Vivanco went on to blame the director of the Bolivarian Service of National Intelligence (SEBIN) and intelligence services for the alleged crimes.
“Venezuelan intelligence services, including SEBIN director, General Gustavo González López, are responsible for Jaimes’ arbitrary arrest, the abuses he suffered while in detention, and the repeated failure to bring him before the court for a judicial hearing in which a judge may order his release,” he noted.
“If SEBIN agents fail to bring Jaimes before the court on July 25, when his preliminary hearing is scheduled to take place, they will compound their responsibility for the human rights violations they will eventually be held accountable for,” he continued.

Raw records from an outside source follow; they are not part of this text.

Lemma unitBreakdown_refuses c t :
  Ascii.eqb "u" c = false -> match_at unitBreakdown_pat (c :: t) = None.
Proof. exact (@match_at_first_group_one 1 (CChar "u") _ c t). Qed.

Lemma brace_comma_refuses c t :
  Ascii.eqb "}" c = false -> match_at brace_comma_pat (c :: t) = None.
Proof. exact (@match_at_first_one (CChar "}") _ c t). Qed.

Lemma dedup_cacheMisses_refused x :
  Forall (fun c => Ascii.eqb "c" c = false) x -> dedup_cacheMisses x = x.
Proof.
  intros H. apply sub_refused; [|reflexivity].
  intros c t Hc. apply cacheMisses_refuses. rewrite Forall_forall in H. auto.
Qed.

Lemma dedup_unitBreakdown_refused x :
  Forall (fun c => Ascii.eqb "u" c = false) x -> dedup_unitBreakdown x = x.
Proof.
  intros H. apply sub_refused; [|reflexivity].
  intros c t Hc. apply unitBreakdown_refuses. rewrite Forall_forall in H. auto.
Qed.

Lemma fix_braces_refused x :
  Forall (fun c => Ascii.eqb "}" c = false) x -> fix_braces x = x.
Proof.
  intros H. apply sub_refused; [|reflexivity].
  intros c t Hc. apply brace_comma_refuses. rewrite Forall_forall in H. auto.
Qed.

(** A character of a class is not a character outside it. *)
Lemma class_excludes (P : ascii -> bool) d c :
  P d = false -> P c = true -> Ascii.eqb d c = false.
Proof.
  intros Hd Hc. destruct (Ascii.eqb d c) eqn:E; auto.
  apply Ascii.eqb_eq in E. congruence.
Qed.

(** [Forall Q] over a text made of literal pieces and one run [H] of class
    characters, each of which has [Q] by [lem]. *)
Ltac pieces_by H lem :=
  repeat (apply Forall_app; split); try (repeat constructor);
  eapply Forall_impl; [|exact H]; apply lem.

(** Forms of the repetition lemmas for a run of no character at all. *)
Lemma run_star_empty cs r s n e :
  head_is (fun c => cset_mem cs c = false) s ->
  run (Star cs :: r) s n e = run r s n e.
Proof. intros H. cbn [run]. now apply star_stop. Qed.

Lemma run_star_char_only cs d r s' n e :
  cset_mem cs d = true ->
  head_is (fun c => c <> d /\ cset_mem cs c = false) s' ->
  run (Star cs :: One (CChar d) :: r) (d :: s') n e = run r s' (S n) e.
Proof.
  intros Hd Hs. cbn [run star]. rewrite Hd.
  rewrite (@star_none _ cs _ (fun c => c <> d) [] s'); auto.
  - cbn [cset_mem]. now rewrite Ascii.eqb_refl.
  - intros t m Ht. destruct t as [|c t]; auto. simpl in Ht.
    cbn [cset_mem]. destruct (Ascii.eqb d c) eqn:E; auto.
    apply Ascii.eqb_eq in E. congruence.
Qed.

Such cases have become commonplace in Venezuela under the Maduro regime, which has cracked down on opposition activists after successfully turning the country into an authoritarian dictatorship. Hundreds of peaceful political dissidents have been detained and many are subject to terrible conditions and abuse at the hands of pro-government intelligence services.
Last November, Maduro’s United Socialist Party of Venezuela (PSUV) passed a law “against hatred and fascism” designed to silence those critical of his regime. Before that, Maduro declared on national television that he would like to sentence opposition members to 30-year prison sentences for posting negative comments about him on Twitter.
“They went crazy on Twitter. Even with just the tweets that they published is good enough to stick all of them in prison for 30 years,” Maduro said of opposition reaction to his plans to rewrite the Venezuelan constitution. “I am not a dictator, but sometimes I feel like becoming one against those sons of guns.”
A report by the United Nations Human Rights Commission last year found “extensive violations of human rights” in the country, pointing to “mounting levels of repression of political dissent by national security forces, and increasing stigmatization and persecution of people perceived as opposing the Government of President Maduro.”